Tuesday, June 10, 2008 Obenieta: What the fact! By Myke U. Obenieta So to speak
WHAT a burden our life would be without it even if it’s too light, almost weightless. Though it’s also a prime necessity, toilet paper is not what we’re talking about here. A roll of diploma, that’s what we’ve been taught we need to succeed. Or else we’d be in deep shit without it.
No wonder it was all the Wizard of Oz could offer to assure the Scarecrow: “I can’t give you brains but I can give you a diploma.”
But graduating high school students in Ohio had a lot to crow about after Westlake High School officials misspelled “education” on the diplomas distributed last weekend. Though new diplomas were later reprinted and sent again to the 330 graduates, the damage has been done. “It’s been the subject of mockery on local radio,” says the news after a Cleveland-area principal says he’s embarrassed his students got proof of their “educaiton” on their diplomas. Que horror. Aiee, to err is humor.
That’s surely one for the books. Tell that to school kids in the Philippines plagued with textbooks chock-a-block with errors.
A howler—”what could be a source of a diplomatic irritant”—has been discovered in a new Social Studies textbook for public high school sophomores just released in time for the opening of classes. As reported, “Chinese customs authorities seized one shipment of about 400,000 copies of the textbook, published by Vibal and printed in China. Mentioning Taiwan as a “country” separate from the People’s Republic of China, it tweaks the one-China policy upheld by the Philippine government.
Double whammy, indeed, as the said book is supposed to replace an earlier error-filled edition titled, Asya: Noon, Ngayon at sa Hinaharap. Used in 1997 but pulled out in 2004 after the detection of errors, it had 316 pages pockmarked with “430 factual and grammatical mistakes.”
You’d think its team of authors from the Department of Education (DepEd) and 17 professors from the state university were way above kids playing truant past recess. This is not the first time, after all, that textbooks have been found erroneous. In fact, the DepEd’s Instructional Materials Council Secretariat (IMCS) published last year a booklet of corrections on 150 errors found in seven new titles used in Grades 1 to 5 of Social Studies or HeKaSi (Heograpiya, Kasaysayan at Sibika).

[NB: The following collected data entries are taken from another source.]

(* ------------------------------------------------------------------ *)
(** ** main *)

(** The loop over [inputs] with [-c] at index [i]; [None] for a [status] that has
    no value yet. *)
Fixpoint compile_loop (inputs : list (list Z)) (i : nat) (status : option Z) (output : option (list Z))
    (c_flags envp : list (list Z)) : prog (option Z) :=
  match inputs with
  | [] => Done status
  | input :: inputs' =>
      let obj_output := default (default_obj_name input) output in
      do! status :=
        (if has_suffix input (text ".c") then compile_c input obj_output c_flags envp
         else if has_suffix input (text ".s") || has_suffix input (text ".S") then
           assemble_s input obj_output i c_flags envp
         else complain (text "myos-gcc: unsupported -c input ") input ;;~ Done 1) in
      (if negb (status =? 0) then exit_with status else Done tt) ;;~
      compile_loop inputs' (S i) (Some status) output c_flags envp
  end.

(** [if (append_arg(link_args, ...) < 0) usage();] *)
Definition link_arg_or (link_args : list (list Z)) (a : list Z) : prog (list (list Z)) :=
  append_or MAX_GCC_ARGS myos_gcc_usage link_args a.
(** The loop over [items]; the number of [temps] is [temp_count]. *)
Fixpoint item_loop (items : list (list Z * item_kind)) (link_args temps c_flags envp : list (list Z)) :
    prog (list (list Z) * list (list Z)) :=
  match items with
  | [] => Done (link_args, temps)
  | (input, kind) :: items' =>
      if bool_decide (kind = ITEM_LINK_ARG) || has_suffix input (text ".o") || has_suffix input (text ".a") then
        do! link_args := link_arg_or link_args input in item_loop items' link_args temps c_flags envp
      else
        let temp := temp_obj_name (length temps) in
        let made (status : Z) : prog (list (list Z)) :=
          (if negb (status =? 0) then exit_with status else Done tt) ;;~ link_arg_or link_args temp in
        if has_suffix input (text ".c") then
          do! status := compile_c input temp c_flags envp in
          do! link_args := made status in item_loop items' link_args (temps ++ [temp]) c_flags envp
        else if has_suffix input (text ".s") || has_suffix input (text ".S") then
          do! status := assemble_s input temp (length temps) c_flags envp in
          do! link_args := made status in item_loop items' link_args (temps ++ [temp]) c_flags envp
        else
          complain (text "myos-gcc: unsupported input ") input ;;~ exit_with 1 ;;~
          item_loop items' link_args temps c_flags envp
  end.
Fixpoint unlink_all (names : list (list Z)) : prog unit :=
  match names with
  | [] => Done tt
  | n :: names' => call (SysUnlink n) ;;~ unlink_all names'
  end.

(** The output when the inputs are linked; null is [a.out], but with [-c]. *)
Definition link_output (s : gcc_st) : option (list Z) :=
  match g_output s with Some o => Some o | None => if g_compile_only s then None else Some (text "a.out") end.
Definition one_output (only : bool) (s : gcc_st) (message : string) : prog unit :=
  if only && bool_decide (is_Some (g_output s)) && negb (length (g_inputs s) =? 1)%nat then
    fd_write_str STDERR_FD (line message) ;;~ exit_with 1
  else Done tt.
Definition myos_gcc_main (argv envp : list (list Z)) : prog unit :=
  do! s := gcc_options (tail argv) gcc_st0 in
  (if (length (g_inputs s) =? 0)%nat then
     (if g_verbose s then exit_with 0 else Done tt) ;;~ myos_gcc_usage
   else Done tt) ;;~
  one_output (g_compile_only s) s "myos-gcc: cannot specify -o with multiple -c inputs" ;;~
  one_output (g_preprocess_only s) s "myos-gcc: cannot specify -o with multiple -E inputs" ;;~
  (if g_preprocess_only s then
     do! status := preprocess_inputs (g_inputs s) (g_output s) (g_flags s) envp in exit_with status
   else Done tt) ;;~
  (if g_compile_only s then
     do! status := compile_loop (g_inputs s) 0 None (g_output s) (g_flags s) envp in
     match status with None => Undef | Some status => exit_with status end
   else Done tt) ;;~
  do! '(link_args, temps) := item_loop (g_items s) [] [] (g_flags s) envp in
  match link_output s with
  | None => Undef
  | Some output =>
      do! status := link_objects link_args (g_nostartfiles s) (g_nodefaultlibs s) output envp in
      unlink_all temps ;;~
      exit_with status
  end.
(* ===== verification/LibcStdioSpec.v ===== *)
(** Streams read what is in a file: [getline] gives its lines one by one in a
    buffer that has room for them, [printf] writes the text of its format. *)

From S2P Require Import Prelude Memory Prog LibcStr LibcFmt LibcFmtSpec LibcSys LibcStdio Tools ToolsSpec.

(* ------------------------------------------------------------------ *)
(** ** Library code against a kernel *)

Lemma lrun_bind {S A B} (h : kernel_of S) (m : LM A) (k : A -> LM B) l s a l' s' :
  run h (m l) s = (Returned (a, l'), s') -> run h (lbind m k l) s = run h (k a l') s'.
Proof. intros H. unfold lbind. by rewrite (run_returned _ _ _ _ _ _ H). Qed.
Lemma lrun_ret_bind {S A B} (h : kernel_of S) (a : A) (k : A -> LM B) l s :
  run h (lbind (lret a) k l) s = run h (k a l) s.
Proof. reflexivity. Qed.

Lemma io_avail_advance w fd k rest :
  io_avail w fd = Some rest -> io_avail (io_advance fd k (io_skip w)) fd = Some (drop k rest).
Proof.
  unfold io_avail, io_advance. destruct (Z.eqb_spec fd 0); cbn; [by intros [= <-]|].
  destruct (io_fds w !! fd) as [[path off]|] eqn:E; cbn; [|done].
  rewrite lookup_alter_eq, E. cbn. destruct (io_files w !! path); cbn; [|done].
  intros [= <-]. by rewrite drop_drop.
Qed.

(** The stream [p] has [rest] left to read, and nothing was pushed back. *)
Record stream_at (l : libc) (w : io) (p : Z) (rest : list Z) : Prop := StreamAt {
  sa_file : exists f, l_files l !! p = Some f /\ f_has_unget f = false /\ io_avail w (f_fd f) = Some rest;
  sa_echo : p <> stdin \/ has_flag (l_lflag l) ECHO = false;
}.
Lemma echo_off l p : p <> stdin \/ has_flag (l_lflag l) ECHO = false -> (p =? stdin) && has_flag (l_lflag l) ECHO = false.
Proof. intros [H| ->]; [by rewrite (proj2 (Z.eqb_neq p stdin))|apply andb_false_r]. Qed.

Lemma io_read_one w fd c rest :
  io_avail w fd = Some (c :: rest) -> io_read fd 1 w = (1, [c], io_advance fd 1 (io_skip w)).
Proof.
  intros Ha. unfold io_read. rewrite Ha. assert (io_amount 1 (length (c :: rest)) w = 1%nat) as ->.
  { unfold io_amount. cbn. destruct (io_sizes w); lia. }
  done.
Qed.
Lemma lrun_lget {S A B} (h : kernel_of S) (f : libc -> A) (k : A -> LM B) l s :
  run h (lbind (lget f) k l) s = run h (k (f l) l) s.
Proof. reflexivity. Qed.
Lemma lrun_get_file {S B} (h : kernel_of S) p f l s (k : FILE -> LM B) :
  l_files l !! p = Some f -> run h (lbind (get_file p) k l) s = run h (k f l) s.
Proof. intros Hf. unfold lbind, get_file. by rewrite Hf. Qed.
Lemma lrun_read fd n l w r data w' :
  io_read fd (Z.to_nat n) w = (r, data, w') -> 0 <= r < 2 ^ 63 ->
  run io_kernel (read fd n l) w = (Returned ((r, take (Z.to_nat r) data), l), w').
Proof.
  intros Hr Hb. unfold read, sys, lbind. rewrite run_assoc, run_call. cbn [io_kernel]. rewrite Hr. cbn [pbind fst snd].
  rewrite s64_id by lia. rewrite (proj2 (Z.ltb_ge r 0)) by lia. reflexivity.
Qed.
Lemma lrun_done {A} (m : LM A) l a l' (w : io) :
  m l = Done (a, l') -> run io_kernel (m l) w = (Returned (a, l'), w).
Proof. by intros ->. Qed.
Lemma lrun_sys {X} (e : sysE X) l w x w' :
  io_kernel X e w = (Some x, w') -> run io_kernel (sys e l) w = (Returned (x, l), w').
Proof. intros E. unfold sys. rewrite run_call, E. reflexivity. Qed.

(** Reading from the stream [p] leaves the rest as it was. *)
Record around (p : Z) (l : libc) (w : io) (l' : libc) (w' : io) : Prop := Around {
  ar_streams : delete p (l_files l') = delete p (l_files l);
  ar_fd : f_fd <$> l_files l' !! p = f_fd <$> l_files l !! p;
  ar_unlink : f_unlink_on_close <$> l_files l' !! p = f_unlink_on_close <$> l_files l !! p;
  ar_files : io_files w' = io_files w;
  ar_next : io_next w' = io_next w;
  ar_in : f_fd <$> l_files l !! p <> Some 0 -> io_in w' = io_in w;
  ar_sizes : io_sizes w = [] -> io_sizes w' = [];
}.
Lemma around_same p l w : around p l w l w.
Proof. by constructor. Qed.
Lemma around_trans p l w l1 w1 l2 w2 : around p l w l1 w1 -> around p l1 w1 l2 w2 -> around p l w l2 w2.
Proof.
  intros [A1 A2 A7 A3 A4 A5 A6] [B1 B2 B7 B3 B4 B5 B6].
  constructor; [congruence..| |by intros; apply B6, A6].
  intros H. rewrite B5, A5 by congruence. done.
Qed.

Lemma fgetc_reads l w p c rest :
  stream_at l w p (c :: rest) ->
  exists w', run io_kernel (fgetc p l) w = (Returned (c, l), w') /\ stream_at l w' p rest /\ around p l w l w'.
Proof.
  intros [(f & Hf & Hu & Ha) He]. exists (io_advance (f_fd f) 1 (io_skip w)). split; [|split].
  - unfold fgetc. rewrite (lrun_get_file _ _ _ _ _ _ Hf).
    rewrite (lrun_bind _ _ _ _ _ _ _ _ (lrun_read (f_fd f) 1 l w _ _ _ (io_read_one _ _ _ _ Ha) ltac:(lia))).
    rewrite (lrun_get_file _ _ _ _ _ _ Hf), Hu. cbn [fst snd Z.eqb Pos.eqb].
    rewrite lrun_lget, (echo_off _ _ He). reflexivity.
  - constructor; [|done]. exists f. split_and!; [done..|]. by rewrite (io_avail_advance _ _ _ _ Ha).
  - unfold io_advance. constructor; [done|done|done| | | |].
    all: destruct (Z.eqb_spec (f_fd f) 0) as [Hz|Hz]; cbn; try done.
    + rewrite Hf. cbn. by rewrite Hz.
    + by intros ->.
    + by intros ->.
Qed.
Lemma fgetc_ends l w p :
  stream_at l w p [] ->
  exists l', run io_kernel (fgetc p l) w = (Returned (EOF, l'), w) /\ stream_at l' w p [] /\ around p l w l' w.
Proof.
  intros [(f & Hf & Hu & Ha) He]. assert (io_read (f_fd f) (Z.to_nat 1) w = (0, [], w)) as Hr by (unfold io_read; by rewrite Ha).
  eexists. split; [|split].
  - unfold fgetc. rewrite (lrun_get_file _ _ _ _ _ _ Hf).
    rewrite (lrun_bind _ _ _ _ _ _ _ _ (lrun_read (f_fd f) 1 l w _ _ _ Hr ltac:(lia))).
    rewrite (lrun_get_file _ _ _ _ _ _ Hf), Hu. reflexivity.
  - constructor; [|done]. exists (fl_set_eof true f). cbn. by rewrite lookup_alter_eq, Hf.
  - constructor; cbn; [by rewrite delete_alter_eq|by rewrite lookup_alter_eq, Hf..|done|done|done|done].
Qed.

(* ------------------------------------------------------------------ *)
(** ** Lines *)

(** The first line with its delimiter, and what follows it. *)
Fixpoint cut_line (delim : Z) (s : list Z) : list Z * list Z :=
  match s with
  | [] => ([], [])
  | c :: s' => if c =? delim then ([c], s') else let '(a, b) := cut_line delim s' in (c :: a, b)
  end.
(** The lines of a text: all but the last end with the delimiter. *)
Fixpoint split_lines (delim : Z) (s : list Z) : list (list Z) :=
  match s with
  | [] => []
  | c :: s' =>
      if c =? delim then [c] :: split_lines delim s'
      else match split_lines delim s' with [] => [[c]] | a :: ls => (c :: a) :: ls end
  end.
Lemma cut_line_app delim s : fst (cut_line delim s) ++ snd (cut_line delim s) = s.
Proof. induction s as [|c s IH]; cbn; [done|]. destruct (c =? delim); [done|]. destruct (cut_line delim s). cbn in *. by rewrite IH. Qed.
Lemma split_cut delim s :
  s <> [] -> split_lines delim s = fst (cut_line delim s) :: split_lines delim (snd (cut_line delim s)).
Proof.
  induction s as [|c s IH]; [done|]. intros _. cbn. destruct (c =? delim); [done|].
  destruct (decide (s = [])) as [->|Hne]; [done|]. rewrite IH by done. by destruct (cut_line delim s).
Qed.

Lemma lrun_store {S B} (h : kernel_of S) n buf c (k : list Z -> LM B) l s :
  Z.of_nat (length buf) < n -> run h (lbind (store_char n buf c) k l) s = run h (k (buf ++ [c]) l) s.
Proof. intros H. unfold store_char. by rewrite (proj2 (Z.ltb_lt _ _) H). Qed.

Section lines.
Context (delim p : Z).

Lemma getdelim_loop_reads fuel rest buf n l w :
  stream_at l w p rest -> Forall is_byte rest -> (length rest < fuel)%nat ->
  Z.of_nat (length buf) < n -> Z.of_nat (length buf + length rest) < 2 ^ 62 ->
  exists c n' l' w',
    run io_kernel (getdelim_loop (fun _ => true) fuel delim p buf n l) w
      = (Returned (Some c, buf ++ fst (cut_line delim rest), n', l'), w') /\
    Z.of_nat (length (buf ++ fst (cut_line delim rest))) < n' /\
    stream_at l' w' p (snd (cut_line delim rest)) /\ (rest = [] -> c = EOF) /\ around p l w l' w'.
Proof.
  revert rest buf n l w. induction fuel as [|fuel IH]; intros rest buf n l w Hs Hb Hf Hn Hlen; [lia|].
  cbn [getdelim_loop]. destruct rest as [|c rest].
  - destruct (fgetc_ends _ _ _ Hs) as (l' & Hrun & Hs' & Ha). rewrite (lrun_bind _ _ _ _ _ _ _ _ Hrun).
    cbn. rewrite app_nil_r. by eexists _, _, _, _.
  - destruct (fgetc_reads _ _ _ _ _ Hs) as (w' & Hrun & Hs' & Ha). rewrite (lrun_bind _ _ _ _ _ _ _ _ Hrun).
    inversion Hb as [|? ? Hc Hb']; subst. unfold is_byte in Hc. rewrite (proj2 (Z.eqb_neq c EOF)) by (unfold EOF; lia).
    rewrite andb_false_r. cbn [negb andb]. rewrite u8_id by lia. cbn [length] in Hf, Hlen.
    rewrite (u64_id (Z.of_nat (length buf) + 1)) by lia.
    set (n1 := if n <=? Z.of_nat (length buf) + 1 then u64 (n * 2) else n).
    assert (Z.of_nat (length (buf ++ [c])) < n1) as Hn1.
    { rewrite length_app. cbn [length]. unfold n1. destruct (Z.leb_spec n (Z.of_nat (length buf) + 1)); [rewrite u64_id|]; lia. }
    rewrite lrun_store by (rewrite length_app in Hn1; cbn [length] in Hn1; lia).
    cbn [cut_line]. destruct (Z.eqb_spec c delim) as [->|Hd].
    + cbn [fst snd]. by eexists _, _, _, _.
    + destruct (IH rest (buf ++ [c]) n1 l w' Hs' Hb') as (c' & n' & l' & w2 & Hrun' & Hn' & Hs2 & _ & Ha2);
        [lia|done|rewrite length_app; cbn; lia|].
      rewrite Hrun'. destruct (cut_line delim rest) as [a b]. cbn [fst snd] in *. rewrite <- app_assoc in *. cbn [app] in *.
      pose proof (around_trans _ _ _ _ _ _ _ Ha Ha2). eexists _, _, _, _. by split_and!.
Qed.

“Too many details, too many facts.” So bewails the IMCS executive director, conceding why Social Studies textbooks are always far from perfect. Can’t blame the American intellectual known for his autobiographical book, The Education of Henry Adams, when he smirked, “Nothing in education is so astonishing as the amount of ignorance it accumulates in the form of inert facts.”
That’s worth checking out, indeed, for an estimated 1.3 million students expected to attend the first day of classes today in Central Visayas where public schools still face the same old facts: lack of classrooms, teachers, chairs and, yes, textbooks.
Would be a relief, indeed, if the reports could be proven wrong. After all, newspapers are not spared from its own share of horrors, too. “Between 40 and 60 percent of newspaper news stories have some type of error... only 2 percent were corrected,” reveals a website humbly calling itself “Regret the Error.”
Really, academic authorities and journalists—this blunder-prone deadline beater included—might as well ride along this reality check from a bumper sticker I saw recently. Offering information in the face of irony, it reads: “Illiterate? Write For Help.”